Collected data
Content starts

(** C8: for a variant list with the single entry [(i, e)], the selection
    returns [e] for every detected level [n], also for [n < i]. *)
Theorem select_single n i e :
  select n (i, e) [] = fn e.
Proof. reflexivity. Qed.

(** C9: the selection is monotone in the detected level: for an ascending
    variant list [v :: vs] and [n1 <= n2], the entries selected for [n1] and
    for [n2] are listed under levels [l1 <= l2]. *)
Theorem select_monotone `{!EqDecision EntryPoint} (n1 n2 : Z) v vs :
  ascending_variants (v :: vs) = true →
  (n1 ≤ n2)%Z →
  ∃ l1 l2,
    level_of (select n1 v vs) (v :: vs) = Some l1
    ∧ level_of (select n2 v vs) (v :: vs) = Some l2
    ∧ (l1 ≤ l2)%Z.
Proof.
  intros _ _. destruct (select_elem_of n1 v vs) as (x & Hin & _ & Hsel).
  destruct (level_of_elem_of x _ Hin) as [l Hl].
  exists l, l. rewrite (select_independent n2 n1), Hsel. split_and!; [done|done|lia].
Qed.

End SelectionClaims.

Lemma vcl_select_returns_last_witness :
  ascending_variants Scenario.V = true
  ∧ (∃ x, last Scenario.V = Some x
          ∧ select 7 Scenario.first Scenario.others = fn x.2).
Proof.
  split; [reflexivity|].
  apply (vcl_select_returns_last 7 Scenario.first Scenario.others).
  reflexivity.
Defined.

Lemma select_never_fails_witness :
  ascending_variants Scenario.V = true
  ∧ ∃ x, x ∈ Scenario.V
         ∧ select 0 Scenario.first Scenario.others = fn x.2
         ∧ select 0 Scenario.first Scenario.others ≠ nullptr.
Proof.
  split; [reflexivity|].
  apply (select_never_fails 0 Scenario.first Scenario.others).
  reflexivity.
Defined.

Lemma select_monotone_witness :
  ascending_variants Scenario.V = true
  ∧ (5 ≤ 8)%Z
  ∧ ∃ l1 l2,
      level_of (select 5 Scenario.first Scenario.others) Scenario.V = Some l1
      ∧ level_of (select 8 Scenario.first Scenario.others) Scenario.V = Some l2
      ∧ (l1 ≤ l2)%Z.
Proof.
  split; [reflexivity|]. split; [lia|].
  apply (select_monotone 5 8 Scenario.first Scenario.others); [reflexivity|lia].
Defined.

(** C1: the specification has the selection return the entry with the
    greatest level [<= n], and the lowest entry when there is none.  On the
    scenario's list the templates return [D] (level 10) for the host levels 6
    and 1, where the specification's selection is [B] (level 5) and [A]
    (level 2, the fallback). *)
Theorem select_not_greatest_level_below_host :
  select 6 Scenario.first Scenario.others = fn Scenario.D
  ∧ spec_select 6 Scenario.V = Some Scenario.B
  ∧ select 1 Scenario.first Scenario.others = fn Scenario.D
  ∧ spec_select 1 Scenario.V = Some Scenario.A.
Proof. repeat split. Qed.

(** C2: on [V = [(2,A); (5,B); (8,C); (10,D)]] the templates return [D] for
    each of the detected levels 7, 10, 0 and 11; the scenario expects [B],
    [D], [A] and [D]. *)
Theorem scenario_selects_D :
  select 7 Scenario.first Scenario.others = fn Scenario.D
  ∧ select 10 Scenario.first Scenario.others = fn Scenario.D
  ∧ select 0 Scenario.first Scenario.others = fn Scenario.D
  ∧ select 11 Scenario.first Scenario.others = fn Scenario.D.
Proof. repeat split. Qed.

(** ** Calls in sequence *)

Section DispatcherFacts.
Context {EntryPoint : Type}.
Variable instrset_detect : Z.
Variable v : Z * EntryPoint.
Variable vs : VariantList EntryPoint.
Variable f : fptr EntryPoint.


Implicit Types (σ : process EntryPoint) (c : config EntryPoint).
Implicit Types (e : EntryPoint) (g : fptr EntryPoint).

Lemma selected_fn :
  ∃ x, x ∈ v :: vs ∧ select instrset_detect v vs = fn x.2.
Proof. destruct (select_elem_of instrset_detect v vs) as (x & ? & _ & ?). eauto. Qed.

Lemma emit_emit evs evs' σ : emit evs' (emit evs σ) = emit (evs ++ evs') σ.
Proof. unfold emit. simpl. by rewrite app_assoc. Qed.

Lemma emit_nil σ : emit [] σ = σ.
Proof. destruct σ. unfold emit. simpl. by rewrite app_nil_r. Qed.

Lemma selections_emit evs σ :
  selections (emit evs σ)
  = selections σ + length (filter (λ ev, is_Select ev = true) evs).
Proof. unfold selections, emit. simpl. by rewrite filter_app, length_app. Qed.

Lemma selections_emit_Invoke k e σ :
  selections (emit (replicate k (Invoke e)) σ) = selections σ.
Proof.
  rewrite selections_emit.
  assert (filter (λ ev, is_Select ev = true) (replicate k (Invoke e)) = []) as ->.
  { induction k as [|k IH]; [done|]. simpl. rewrite filter_cons_False; done. }
  simpl. lia.
Qed.

(** The first call: the dispatcher selects, writes the slot and calls
    [f]. *)
Lemma VCL_DISPATCH_first σ e :
  vcl_fun_ptr σ = dispatcher → select instrset_detect v vs = fn e →
  VCL_DISPATCH instrset_detect v vs f σ
  = forward f
      {| vcl_fun_ptr := resolved (fn e);
         trace := trace σ ++ [Detect instrset_detect; Select (fn e);
                              Store (fn e)] |}.
Proof.
  intros Hslot Hsel. unfold VCL_DISPATCH, vcl_dispatch. by rewrite Hslot, Hsel.
Qed.

(** A later call: the wrapper calls the implementation through the slot. *)
Lemma VCL_DISPATCH_resolved σ e :
  vcl_fun_ptr σ = resolved (fn e) →
  VCL_DISPATCH instrset_detect v vs f σ = (Returned e, emit [Invoke e] σ).
Proof. intros Hslot. unfold VCL_DISPATCH. by rewrite Hslot. Qed.

Lemma calls_resolved k σ e :
  vcl_fun_ptr σ = resolved (fn e) →
  calls instrset_detect v vs f k σ
  = (replicate k (Returned e), emit (replicate k (Invoke e)) σ).
Proof.
  revert σ. induction k as [|k IH]; intros σ Hslot; simpl.
  - by rewrite emit_nil.
  - rewrite (VCL_DISPATCH_resolved _ _ Hslot), IH by done.
    by rewrite emit_emit.
Qed.

(** The slot after the first call and the events of the call, apart from the
    entry into [f]. *)
Lemma forward_slot σ :
  vcl_fun_ptr (forward f σ).2 = vcl_fun_ptr σ
  ∧ selections (forward f σ).2 = selections σ.
Proof.
  unfold forward. destruct f as [|e]; [done|]. simpl. split; [done|].
  rewrite selections_emit. simpl. lia.
Qed.

Lemma forward_Returned σ e σ' :
  forward f σ = (Returned e, σ') → f = fn e ∧ σ' = emit [Forward e] σ.
Proof. unfold forward. destruct f; [done|]. by intros [= <- <-]. Qed.

Lemma calls_selections k σ :
  slot_ok instrset_detect v vs (vcl_fun_ptr σ) →
  selections (calls instrset_detect v vs f k σ).2
  ≤ selections σ + (if vcl_fun_ptr σ is dispatcher then 1 else 0).
Proof.
  destruct selected_fn as (x & _ & Hsel).
  revert σ. induction k as [|k IH]; intros σ Hok; simpl.
  - lia.
  - destruct (VCL_DISPATCH instrset_detect v vs f σ) as [o σ'] eqn:Hcall.
    assert (vcl_fun_ptr σ' = resolved (fn x.2)
            ∧ selections σ'
              = selections σ + (if vcl_fun_ptr σ is dispatcher then 1 else 0))
      as [Hslot' Hsel'].
    { destruct Hok as [Hslot|Hslot].
      - rewrite (VCL_DISPATCH_first _ _ Hslot Hsel) in Hcall.
        pose proof (forward_slot
                      {| vcl_fun_ptr := resolved (fn x.2);
                         trace := trace σ ++ [Detect instrset_detect;
                                              Select (fn x.2); Store (fn x.2)] |})
          as [Hs Hn].
        rewrite Hcall in Hs, Hn. simpl in Hs, Hn. rewrite Hslot. split; [done|].
        rewrite Hn. unfold selections. simpl.
        rewrite filter_app, length_app. simpl. lia.
      - rewrite Hsel in Hslot.
        rewrite (VCL_DISPATCH_resolved _ _ Hslot) in Hcall.
        injection Hcall as <- <-. rewrite Hslot. split; [done|].
        rewrite selections_emit. simpl. lia. }
    specialize (IH σ'). rewrite Hslot' in IH.
    destruct (calls instrset_detect v vs f k σ') as [os σ''].
    simpl in *. rewrite Hsel' in IH. rewrite Nat.add_0_r in IH. apply IH.
    right. by rewrite Hsel.
Qed.

(** No call ends with an exception, whatever the level of the host is and
    whatever [f] names. *)
Lemma VCL_DISPATCH_never_raises σ x :
  (VCL_DISPATCH instrset_detect v vs f σ).1 ≠ Raised x.
Proof.
  unfold VCL_DISPATCH, vcl_dispatch, forward, call.
  destruct (vcl_fun_ptr σ) as [|[|e]]; [by destruct f|done|done].
Qed.

(** C5: two calls of the logical function in sequence, in a process whose
    host has the level [instrset_detect].  The first one, from the initial
    slot, returns (from the function [e1] that the dispatcher forwards to)
    and ends in [σ1]; the second one ends in [σ2] with outcome [o2].  After
    the first call and after the second the slot holds the same
    implementation [e], the selected one; the second call returns from [e]
    and adds nothing but the entry into [e] to the trace, so it runs neither
    the detection nor the selection nor a store; and however many calls
    follow one another, the selection has run at most once. *)
Theorem dispatch_twice_same_entry σ1 σ2 e1 o2 :
  VCL_DISPATCH instrset_detect v vs f VCL_DISPATCHER_IMPLEMENTATION
  = (Returned e1, σ1) →
  VCL_DISPATCH instrset_detect v vs f σ1 = (o2, σ2) →
  ∃ e,
    select instrset_detect v vs = fn e
    ∧ vcl_fun_ptr σ1 = resolved (fn e) ∧ vcl_fun_ptr σ2 = resolved (fn e)
    ∧ o2 = Returned e
    ∧ trace σ2 = trace σ1 ++ [Invoke e]
    ∧ selections σ1 = 1 ∧ selections σ2 = 1
    ∧ ∀ k, selections
             (calls instrset_detect v vs f k VCL_DISPATCHER_IMPLEMENTATION).2 ≤ 1.
Proof.
  destruct selected_fn as (x & _ & Hsel).
  rewrite (VCL_DISPATCH_first VCL_DISPATCHER_IMPLEMENTATION _ eq_refl Hsel).
  intros [_ ->]%forward_Returned.
  rewrite (VCL_DISPATCH_resolved _ x.2) by done.
  intros [= <- <-]. exists x.2. split_and!; try done.
  intros k.
  pose proof (calls_selections k VCL_DISPATCHER_IMPLEMENTATION) as Hk.
  simpl in Hk. apply Hk. by left.
Qed.

(** ** Threads sharing the slot *)

Lemma inv_start N : inv instrset_detect v vs f (start N).
Proof.
  split_and!; simpl.
  - by left.
  - apply Forall_replicate. exact I.
  - constructor.
Qed.

Lemma Forall_event_ok_emit evs σ :
  Forall (event_ok instrset_detect v vs f) (trace σ) →
  Forall (event_ok instrset_detect v vs f) evs →
  Forall (event_ok instrset_detect v vs f) (trace (emit evs σ)).
Proof. intros. simpl. by apply Forall_app. Qed.

Lemma enter_f_Some σ σ' t' :
  enter_f f σ = Some (σ', t') →
  ∃ e, f = fn e ∧ σ' = emit [Forward e] σ ∧ t' = Outside.
Proof. unfold enter_f. destruct f as [|e]; [done|]. intros [= <- <-]. eauto. Qed.

(** One statement of a thread keeps the invariant, and leaves the slot as it
    is or assigns the selected pointer to it. *)
Lemma thread_step_inv σ t σ' t' :
  thread_step instrset_detect v vs f σ t = Some (σ', t') →
  slot_ok instrset_detect v vs (vcl_fun_ptr σ) →
  thread_ok instrset_detect v vs t →
  Forall (event_ok instrset_detect v vs f) (trace σ) →
  slot_ok instrset_detect v vs (vcl_fun_ptr σ')
  ∧ thread_ok instrset_detect v vs t'
  ∧ Forall (event_ok instrset_detect v vs f) (trace σ')
  ∧ (vcl_fun_ptr σ' = vcl_fun_ptr σ ∨ vcl_fun_ptr σ' = resolved (select instrset_detect v vs)).
Proof.
  intros Hstep Hslot Ht Htr.
  destruct t as [|[|g]|g|g]; simpl in Hstep, Ht.
  - injection Hstep as <- <-. simpl. auto.
  - injection Hstep as <- <-. split_and!; [done|done| |by left].
    apply Forall_event_ok_emit; [done|]. repeat constructor.
  - destruct g as [|e]; [done|]. injection Hstep as <- <-.
    split_and!; [done|done| |by left].
    apply Forall_event_ok_emit; [done|]. repeat constructor.
    destruct Ht as [Ht|Ht]; [done|]. by injection Ht.
  - injection Hstep as <- <-. subst g. simpl. split_and!.
    + by right.
    + done.
    + apply Forall_app. split; [done|]. by repeat constructor.
    + by right.
  - apply enter_f_Some in Hstep as (e & Hf & -> & ->).
    split_and!; [done|done| |by left].
    apply Forall_event_ok_emit; [done|]. by repeat constructor.
Qed.
(** Once the URL is resolved the block of [temp_path] is entered, and
    whichever way it is left, the temporary file is gone. *)
Lemma write_cache_file_entered w url :
  url_or_exn = Ok url ->
  files (_write_cache_file self lib cp w).2 !! dp = None.
Proof.
  intros Hurl. rewrite write_cache_file_eq. cbv zeta. rewrite Hurl.
  pose proof cache_path_not_download_path as Hne.
  destruct (download_file lib url) as [payload|[partial|] e];
    [destruct (bz2_readlines lib payload)|..];
    unfold with_files; cbn [snd files].
  all: rewrite ?lookup_insert_ne by done.
  all: rewrite lookup_delete_eq; reflexivity.
Qed.

Lemma write_cache_file_not_entered w e :
  url_or_exn = Raise e -> files (_write_cache_file self lib cp w).2 = files w.
Proof.
  intros Hurl. rewrite write_cache_file_eq. cbv zeta. by rewrite Hurl.
Qed.

Lemma write_cache_file_keeps_absent w :
  files w !! dp = None ->
  files (_write_cache_file self lib cp w).2 !! dp = None.
Proof.
  intros Hnone. destruct url_or_exn as [url|e] eqn:Hurl.
  - by eapply write_cache_file_entered.
  - by rewrite (write_cache_file_not_entered w e Hurl).
Qed.

(** C9: when [_write_cache_file] returns or raises, no file is left at
    the path of the temporary download: if none was there before the
    call, none is there after it, and so after any number of calls in a
    row, failed or not; and once the URL is resolved, so that the
    download is attempted, none is there after the call on any exit path
    (transfer raised, with or without a partly written file;
    decompression raised; success). When the URL is not resolved, no
    file is touched. *)
Theorem temp_download_file_removed (w : world) :
  let call w0 := (_write_cache_file self lib cp w0).2 in
  (files w !! dp = None -> files (call w) !! dp = None) /\
  (files w !! dp = None ->
   forall n : nat, files (Nat.iter n call w) !! dp = None) /\
  (forall url, url_or_exn = Ok url -> files (call w) !! dp = None) /\
  (forall e, url_or_exn = Raise e -> files (call w) = files w).
Proof.
  cbv zeta. split; [apply write_cache_file_keeps_absent |].
  split; [|split].
  - intros Hnone n. induction n as [|n IH]; simpl; [done |].
    by apply write_cache_file_keeps_absent.
  - apply write_cache_file_entered.
  - apply write_cache_file_not_entered.
Qed.

(** C10: the empty line is no comment and holds no "-1", so it goes to
    peer extraction, where the split on the pipe gives one field and the
    unpacking into four raises; an input with an empty line therefore
    makes the pass raise [ValueError], and so does a run on a cache file
    that has a blank line, which [_read_file] strips to the empty line. *)
Theorem empty_line_aborts_pass
    (lines : list string) (w : world) (content raw : string) :
  (forall st, classify_line "" st = Raise (ValueError_unpack_not_enough 4 1)) /\
  ("" ∈ lines -> raises_ValueError (_get_ases lines)) /\
  (files w !! cp = Some content ->
   raw ∈ readlines content -> strip raw = "" ->
   raises_ValueError (run self lib true w).1).
Proof.
  assert (forall st, classify_line "" st
            = Raise (ValueError_unpack_not_enough 4 1)) as Hempty
    by (by intros [[[? ?] ?] ?]).
  assert (forall ls, "" ∈ ls -> raises_ValueError (_get_ases ls)) as Hpass.
  { intros ls Hin. apply (classify_lines_bad_line ls "" Hin).
    intros st. rewrite Hempty. by eexists. }
  split; [done |]. split; [apply Hpass |].
  intros Hc Hraw Hstrip. rewrite run_eq, (read_file_hit content w Hc).
  destruct (Hpass (map strip (readlines content))) as (e & He & Hv).
  { rewrite <- Hstrip. by apply list_elem_of_fmap_2. }
  rewrite He. exists e. done.
Qed.
(** X10: [np.savetxt] is called only on a miss, on the file of the
    call's own key, after [os.makedirs], and with a table that the
    search and the conversion of this call produced; when the call then
    returns, it returns that table and the file holds the text printed
    from it.  (The write itself may still raise: see X18.) *)
Theorem cache_written_only_with_fresh_table sampler L try_to_load kwargs
    (w : world) path :
  EvSavetxt path ∈ trace (embed sampler L try_to_load kwargs w) →
  try_to_load = true
  ∧ path = cache_filename (chip_id sampler) L
  ∧ cache_unreadable np_parse w path
  ∧ "cached_embeddings/"
    ∈ dirs (final (embed sampler L try_to_load kwargs w))
  ∧ ∃ bqm lb h1 embs h2 table,
      build_bqm L = inr bqm
      ∧ raster_breadth_subgraph_lower_bound (to_networkx_graph bqm)
          (sampler_to_networkx_graph sampler) (ext w) = (inr lb, h1)
      ∧ raster_embedding_search (to_networkx_graph bqm)
          (sampler_to_networkx_graph sampler) 10 6 h1 = (inr embs, h2)
      ∧ embeddings_to_ndarray embs (sorted (nodes (to_networkx_graph bqm)))
        = inr table
      ∧ (∀ r, res (embed sampler L try_to_load kwargs w) = inr r →
              r = (table, bqm)
              ∧ files (final (embed sampler L try_to_load kwargs w)) !! path
                = Some (np_format table)).
Proof.
  destruct (embed_cases sampler L try_to_load kwargs w)
    as [(e & Hb & ->)|(b & Hb & [->|[(-> & text & t & Hf & Hp)
                                    |(-> & Hmiss)]])].
  - by intros ?%elem_of_nil.
  - rewrite embed_no_load, Hb.
    destruct (makedirs_error _ _);
      by intros ?%list_elem_of_singleton.
  - rewrite (embed_hit _ _ _ _ _ _ _ Hb Hf Hp).
    by intros ?%list_elem_of_singleton.
  - rewrite (embed_miss _ _ _ _ _ Hb Hmiss). step.
    destruct (raster_breadth_subgraph_lower_bound _ _ _)
      as [[e|lb] h1] eqn:Hlb;
      [|destruct (raster_embedding_search _ _ _ _ _)
          as [[e|embs] h2] eqn:Hsearch;
        [|destruct (embeddings_to_ndarray _ _) as [e|table] eqn:Hconv;
          [|destruct (makedirs_error _ _);
            [|destruct (savetxt_error _ _ _) as [[? [?|]]|]]]]];
      step; intros Hin;
      repeat (apply elem_of_cons in Hin as [Hin|Hin]; try discriminate Hin);
      try (by apply elem_of_nil in Hin);
      injection Hin as ->;
      (split_and!; [done..|set_solver|]);
      exists b, lb, h1, embs, h2, table; (split_and!; [done..|]);
      intros r [= <-]; (split; [done|]); apply lookup_insert_eq.
Qed.
Lemma novelty_check_decides_creation_witness :
  fst (outcome default_recursion_limit 30 (both "b" "3") two_identities)
  = (Ok (mkResponse 2 ["b"%string] ["2"%string; "3"%string] [3]),
     two_identities ++ [row 3 "b" "3" (Some 2) secondary 30])
  /\ fst (outcome default_recursion_limit 60 (both "e" "9") five_calls)
     = (Ok (mkResponse 2 ["e"%string; "b"%string] ["2"%string; "9"%string]
              [4; 5]),
        five_calls).
Proof.
  split.
  - exact (proj1 (proj1 (proj2 (novelty_check_decides_creation
             default_recursion_limit 30 (both "b" "3")
             two_identities (row 2 "b" "2" None primary 20) []
             (row 2 "b" "2" None primary 20) eq_refl eq_refl eq_refl))
             eq_refl)).
  - exact (proj1 (proj2 (proj2 (novelty_check_decides_creation
             default_recursion_limit 60 (both "e" "9") five_calls
             (row 4 "e" "2" (Some 2) secondary 40)
             [row 3 "a" "9" (Some 1) secondary 30;
              row 5 "b" "9" (Some 2) secondary 50]
             (row 2 "b" "2" None primary 20) eq_refl eq_refl eq_refl)))
             eq_refl).
Defined.

(** C4 as stated fails.  When two primaries are matched and the merged
    graph covers both fields, no row is created and yet the table changes
    (row 2 is demoted); and a request whose email is the empty string,
    which is not null and is not among the graph's emails, creates no
    row. *)
Lemma full_coverage_may_change_table :
  (matching (both "a" "2") two_identities <> []
   /\ novel (both "a" "2")
        (linked (merge_rows 30 (filter is_primary
                   (matching (both "a" "2") two_identities)) two_identities) 1)
      = false
   /\ length (rows (snd (run_identify default_recursion_limit 30
                           (both "a" "2") two_identities)))
      = length two_identities
   /\ rows (snd (run_identify default_recursion_limit 30 (both "a" "2")
                   two_identities))
      <> two_identities)
  /\ (let request := mkRequest (Some EmptyString) (Some "1"%string) in
      let table := [mkContact 1 (Some "1"%string) None None primary 10 10 None] in
      matching request table <> []
      /\ request_email request <> None
      /\ ~ In EmptyString (existing_emails (linked table 1))
      /\ rows (snd (run_identify default_recursion_limit 30 request table))
         = table).
Proof.
  repeat split; try discriminate; try reflexivity.
  cbn. tauto.
Qed.

Lemma identify_resolves_ultimate_primary_witness :
  exists response,
    fst (run_identify default_recursion_limit 40
           (mkRequest (Some "c"%string) None) deep_chain)
    = Ok response
    /\ primaryContactId response = 1.
Proof.
  refine (proj2 (proj1 (identify_resolves_ultimate_primary
           default_recursion_limit 40
           (mkRequest (Some "c"%string) None) deep_chain
           (row 3 "c" "3" (Some 2) secondary 30) []
           eq_refl eq_refl eq_refl)
           2 1%nat (row 1 "a" "1" None primary 10) eq_refl _ _)).
  - eapply hop; [reflexivity|reflexivity|reflexivity|].
    apply reached; reflexivity.
  - apply Nat.ltb_lt. reflexivity.
Defined.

Content ends

Exercise prompt: Say the number of lines in the entries that have the string "Theorem", and only that.

Expected output: 8